If you’re worried about a gel manicure but don’t want to give it up, there are some precautions you can take to mitigate the risks.

“Apply a broad-spectrum sunscreen containing zinc and titanium around the nails, and wear UV gloves with fingertips cut off when it’s time to treat your nails,” said Curtis, who hasn’t gotten a gel manicure. “I recommend alternatives to gel nails, like the new toppers available online.” (Nail gel wraps or strips are adhesive gel nail products that do not always require to be set by UV nail dryers.)

Some salons use LED lights, Lipner said, which are “thought to emit no UV light or much less.”

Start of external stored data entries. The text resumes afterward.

Lemma peek_dilateOnce_image d x y :
  Z.of_nat (length d) = width * height -> inImage width height x y ->
  peek (dilateOnce d width height) (y * width + x) = Some 255 <->
  peek d (y * width + x) = Some 255 \/
  exists qx qy, interior width height qx qy /\
    peek d (qy * width + qx) = Some 255 /\ within 1 x y qx qy.
Proof.
  intros Hlen Himg. pose proof (index_range _ x y Hlen Himg) as Hr.
  unfold peek at 1. rewrite decide_True by lia.
  rewrite dilateOnce_pokeAll, lookup_pokeAll.
  rewrite Z2Nat.id by lia.
  destruct (decide _) as [[Hin _]|Hno].
  - split; [intros _|done]. apply elem_of_dilationTargets in Hin
      as (qx & qy & dx & dy & Hq & Hset & Hdx & Hdy & Heq).
    right. exists qx, qy. split; [done|]. split; [done|].
    apply index_inj in Heq as [-> ->]; [unfold within; lia|done|].
    destruct Hq. unfold inImage. lia.
  - assert (peek d (y * width + x) = d !! Z.to_nat (y * width + x)) as <-.
    { unfold peek. by rewrite decide_True by lia. }
    split; [by left|]. intros [?|(qx & qy & Hq & Hset & [Hdx Hdy])]; [done|].
    exfalso. apply Hno. split; [|lia].
    apply elem_of_dilationTargets. exists qx, qy, (x - qx), (y - qy).
    split_and!; try done; lia.
Qed.

Lemma length_applyDilation d n :
  length (applyDilation d width height n) = length d.
Proof.
  unfold applyDilation. induction (Z.to_nat n) as [|k IH]; simpl; [done|].
  by rewrite dilateOnce_pokeAll, length_pokeAll.
Qed.

(** On a mask with a clear border, [n] iterations set exactly the pixels
    of the image within [n] steps of a set pixel. *)
Lemma applyDilation_clearBorder d n x y :
  Z.of_nat (length d) = width * height -> clearBorder d width height ->
  0 <= n -> inImage width height x y ->
  peek (applyDilation d width height n) (y * width + x) = Some 255 <->
  exists sx sy, inImage width height sx sy /\
    peek d (sy * width + sx) = Some 255 /\ within n x y sx sy.
Proof.
  intros Hlen Hclear Hn. revert x y.
  pattern n. apply natlike_ind; [| |done]; clear n Hn.
  - intros x y Himg. change (applyDilation d width height 0) with d. split.
    + intros Hset. exists x, y. unfold within. split_and!; try done; lia.
    + intros (sx & sy & _ & Hset & [Hdx Hdy]).
      by replace x with sx by lia; replace y with sy by lia.
  - intros n Hn IH x y Himg. replace (Z.succ n) with (n + 1) by lia.
    rewrite applyDilation_succ by done.
    rewrite peek_dilateOnce_image by (by rewrite ?length_applyDilation).
    split.
    + intros [Hset|(qx & qy & Hq & Hset & [Hdx Hdy])].
      * apply IH in Hset as (sx & sy & Hs & Hset & [? ?]); [|done].
        exists sx, sy. unfold within. split_and!; try done; lia.
      * apply IH in Hset as (sx & sy & Hs & Hset & [? ?]).
        2: { destruct Hq. unfold inImage. lia. }
        exists sx, sy. unfold within. split_and!; try done; lia.
    + intros (sx & sy & Hs & Hset & [Hdx Hdy]).
      pose proof (Hclear sx sy Hs Hset) as [Hsx Hsy].
      (* one step from (x, y) towards (sx, sy) *)
      set (qx := x - Z.sgn (x - sx)). set (qy := y - Z.sgn (y - sy)).
      assert (interior width height qx qy) as Hq.
      { destruct Himg. unfold interior. subst qx qy. lia. }
      right. exists qx, qy. split; [done|]. split.
      * apply IH; [destruct Hq; unfold inImage; lia|].
        exists sx, sy. split; [done|]. split; [done|].
        unfold within. subst qx qy. lia.
      * unfold within. subst qx qy. lia.
Qed.

End ClearBorder.

(** * Part IX: the claims of the specification *)

(** ** Non-maximum suppression *)

Lemma computeGradients_example (M : JSMath) :
  ieeeOnExample M -> computeGradients M exampleGray 5 5 = exampleGradients.
Proof.
  destruct M as [sqrt atan2 fround]. unfold ieeeOnExample.
  cbn [Math_sqrt Math_atan2 Math_fround].
  intros (H0 & H1 & H3 & H4 & A00 & A0p3 & A0p4 & Ap40 & Am10 & Am30 & A0m3 & A0m4).
  vm_compute.
  rewrite H0, H1, H3, H4, A00, A0p3, A0p4, Ap40, Am10, Am30, A0m3, A0m4.
  reflexivity.
Qed.
(** * Vibration signal analysis of the sensor detail page

    A shallow embedding of the calculation code of the sensor detail page
    (calibration, trapezoidal integration, spectrum, statistics, top peaks,
    status) together with the properties the specification states about it.

    Number model.  A JavaScript [number] is modelled by a real number: the
    arithmetic of the page ([+], [-], [*], [/], [Math.sqrt], comparisons) is
    read as exact real arithmetic, IEEE-754 rounding and the special values
    [NaN] and [Infinity] are not modelled.  Array lengths and indices are
    natural numbers. *)

From Stdlib Require Import String Ascii DecimalString.
From Stdlib Require Import Reals Lra Lia List Arith PeanoNat ZArith Bool.
From Stdlib Require Import Sorting.Sorted Sorting.Permutation.
Import ListNotations.

Open Scope list_scope.
Open Scope R_scope.

(** * Part I: the model *)

(** ** Completions *)

(** A call either returns a value or throws (the message of the [Error]). *)
Inductive completion (A : Type) : Type :=
| Returns (value : A)
| Throws (message : string).
Arguments Returns {A} value.
Arguments Throws {A} message.

Definition bindC {A B : Type} (c : completion A) (k : A -> completion B)
  : completion B :=
  match c with
  | Returns a => k a
  | Throws m => Throws m
  end.

Notation "'let*' x ':=' c 'in' k" := (bindC c (fun x => k))
  (at level 10, x name, c at level 100, k at level 200).

(** ** Arrays *)

(** [Array.prototype.sort(comparefn)] is stable, and for a comparator that is
    a consistent ordering it returns the elements in ascending order of the
    comparator.  That order is unique; the stable insertion sort below
    computes it.  [comparefn a b > 0] places [b] before [a]. *)
Fixpoint insertSorted {A : Type} (comparefn : A -> A -> R) (x : A) (l : list A)
  : list A :=
  match l with
  | [] => [x]
  | y :: l' =>
      if Rlt_dec 0 (comparefn x y) then y :: insertSorted comparefn x l'
      else x :: l
  end.

Definition Array_sort {A : Type} (comparefn : A -> A -> R) (l : list A) : list A :=
  fold_right (insertSorted comparefn) [] l.

(** [array[i] = v] for an index inside the array. *)
Fixpoint Array_set {A : Type} (array : list A) (i : nat) (v : A) : list A :=
  match array, i with
  | [], _ => []
  | _ :: t, O => v :: t
  | h :: t, S i' => h :: Array_set t i' v
  end.

(** ** Calibration converter *)

(** [adcToAccelerationG(adcValue, range = 2)]: the [switch] on [range] compares
    with strict equality, every other value takes the [default] branch. *)
Definition sensitivityOf (range : R) : R :=
  if Req_dec_T range 2 then 17367
  else if Req_dec_T range 4 then 8684
  else if Req_dec_T range 8 then 4342
  else if Req_dec_T range 16 then 2171
  else 17367.
Lemma MemGoals_updateGoal_view (clk : Clock) (id : string) (u : UpdateGoal.t)
    (s : MemGoalStore) :
  ((updateGoal clk id u s).1, JsMap.to_gmap (goal_map (updateGoal clk id u s).2))
  = DatabaseGoals.updateGoal clk id u (JsMap.to_gmap (goal_map s)).
Proof.
  destruct s as [m]. rewrite DatabaseGoals_updateGoal_lookup.
  cbn [updateGoal MemGoals_IGoalStorage goal_map]. unfold MemGoals.updateGoal.
  rewrite <- JsMap_get_to_gmap.
  destruct (JsMap.get id m) as [existingGoal |]; [| done].
  cbn [fst snd goal_map]. by rewrite JsMap_to_gmap_set.
Qed.

Lemma MemGoals_deleteGoal_view (id : string) (s : MemGoalStore) :
  ((deleteGoal id s).1, JsMap.to_gmap (goal_map (deleteGoal id s).2))
  = DatabaseGoals.deleteGoal id (JsMap.to_gmap (goal_map s)).
Proof.
  destruct s as [m]. rewrite DatabaseGoals_deleteGoal_lookup.
  cbn [deleteGoal MemGoals_IGoalStorage goal_map].
  unfold MemGoals.deleteGoal, JsMap.delete. cbn [fst snd goal_map].
  by rewrite JsMap_to_gmap_remove, JsMap_get_to_gmap.
Qed.

Lemma MemGoals_createGoal_view (id : string) (now : Date)
    (insertGoal : InsertGoal.t) (s : MemGoalStore) (goal : Goal.t)
    (s' : MemGoalStore) :
  createGoal id now insertGoal s = Some (goal, s') ->
  JsMap.to_gmap (goal_map s') = <[id := goal]> (JsMap.to_gmap (goal_map s))
  /\ (goal = MemGoals.new_goal id now insertGoal
      \/ goal = DatabaseGoals.inserted_row id now insertGoal).
Proof.
  destruct s as [m].
  cbn [createGoal MemGoals_IGoalStorage goal_map MemGoals.createGoal].
  intros [= <- <-]. cbn [goal_map]. split; [apply JsMap_to_gmap_set | by left].
Qed.

Lemma MemGoals_createGoal_fresh (id : string) (now : Date)
    (insertGoal : InsertGoal.t) (s : MemGoalStore) :
  JsMap.to_gmap (goal_map s) !! id = None ->
  is_Some (createGoal id now insertGoal s).
Proof. intros _. by eexists. Qed.

#[export] Instance MemGoals_GoalView : GoalView MemGoalStore := {|
  goal_view s := JsMap.to_gmap (goal_map s);
  getGoal_view id s := JsMap_get_to_gmap id (goal_map s);
  updateGoal_view := MemGoals_updateGoal_view;
  deleteGoal_view := MemGoals_deleteGoal_view;
  createGoal_view := MemGoals_createGoal_view;
  createGoal_fresh := MemGoals_createGoal_fresh
|}.

Lemma Database_updateGoal_view (clk : Clock) (id : string) (u : UpdateGoal.t)
    (s : GoalTable) :
  ((updateGoal clk id u s).1, goal_table (updateGoal clk id u s).2)
  = DatabaseGoals.updateGoal clk id u (goal_table s).
Proof.
  destruct s as [m]. cbn [updateGoal Database_IGoalStorage goal_table].
  by destruct (DatabaseGoals.updateGoal clk id u m).
Qed.

Lemma Database_deleteGoal_view (id : string) (s : GoalTable) :
  ((deleteGoal id s).1, goal_table (deleteGoal id s).2)
  = DatabaseGoals.deleteGoal id (goal_table s).
Proof.
  destruct s as [m]. cbn [deleteGoal Database_IGoalStorage goal_table].
  by destruct (DatabaseGoals.deleteGoal id m).
Qed.

Lemma Database_createGoal_view (id : string) (now : Date)
    (insertGoal : InsertGoal.t) (s : GoalTable) (goal : Goal.t) (s' : GoalTable) :
  createGoal id now insertGoal s = Some (goal, s') ->
  goal_table s' = <[id := goal]> (goal_table s)
  /\ (goal = MemGoals.new_goal id now insertGoal
      \/ goal = DatabaseGoals.inserted_row id now insertGoal).
Proof.
  destruct s as [m]. cbn [createGoal Database_IGoalStorage goal_table].
  unfold DatabaseGoals.createGoal, DatabaseGoals.insert_returning.
  destruct (m !! id); [discriminate |]. intros [= <- <-]. cbn [goal_table].
  split; [done | by right].
Qed.

Lemma Database_createGoal_fresh (id : string) (now : Date)
    (insertGoal : InsertGoal.t) (s : GoalTable) :
  goal_table s !! id = None -> is_Some (createGoal id now insertGoal s).
Proof.
  destruct s as [m]. cbn [createGoal Database_IGoalStorage goal_table].
  unfold DatabaseGoals.createGoal, DatabaseGoals.insert_returning.
  intros ->. by eexists.
Qed.

#[export] Instance Database_GoalView : GoalView GoalTable := {|
  goal_view := goal_table;
  getGoal_view id s := DatabaseGoals_getGoal_lookup (goal_table s) id;
  updateGoal_view := Database_updateGoal_view;
  deleteGoal_view := Database_deleteGoal_view;
  createGoal_view := Database_createGoal_view;
  createGoal_fresh := Database_createGoal_fresh
|}.

(** A new goal of either storage class. *)
Lemma new_goal_fields (id : string) (now : Date) (insertGoal : InsertGoal.t)
    (goal : Goal.t) :
  goal = MemGoals.new_goal id now insertGoal
  \/ goal = DatabaseGoals.inserted_row id now insertGoal ->
  Goal.id goal = id
  /\ Goal.userId goal = InsertGoal.userId insertGoal
  /\ Goal.isCompleted goal = false
  /\ Goal.completedAt goal = None
  /\ Goal.createdAt goal = now
  /\ Goal.updatedAt goal = now.
Proof. by intros [-> | ->]. Qed.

Lipner gets regular manicures—which usually last seven to 10 days—not in an effort to avoid UV rays but instead Because she doesn’t like the nail diluent acetone soak included in gel nail polish.

“Normal manicures are air-dried,” she added. “Gel manicures need to be formatted or sealed, and the polymers in the polish must be activated, which can only be done with UVA lights.”

If you’ve gotten a gel manicure regularly, Lipner recommends seeing a board-certified dermatologist who can check your skin for any precursors of skin cancer and treat it before it becomes a serious problem. (UV rays can age skin, showing up as sunspots and wrinkles, she said.)

Lipner said there isn’t enough data for experts to ponder how often people can get a gel manicure without putting themselves at risk. But Curtis recommended saving it for special occasions.

Russak said Russak doesn’t get gel nails often but she does use sunscreen and gloves when she does. She added that applying serums rich in antioxidants, such as vitamin C, beforehand may also help.

“As a dermatologist, I probably change gloves three or four times with just one patient. With regular nail polish, after three or four glove changes, the nail polish goes away,” Russak added. “Gel manicures definitely have a much longer lifespan, but does Really Worth the Risks of Photoaging and Developing Skin Cancer? Mostly not.”

Experts said people with a history of skin cancer or who are more sensitive to light due to bland skin, albinism, medication or immunosuppression should be extra careful when taking precautions. And whether or not you’re at higher risk, dermatologists spoke with CNN and urged caution.

“Unfortunately, full protection isn’t possible, so my best recommendation is to avoid these dryers completely,” Zeichner said.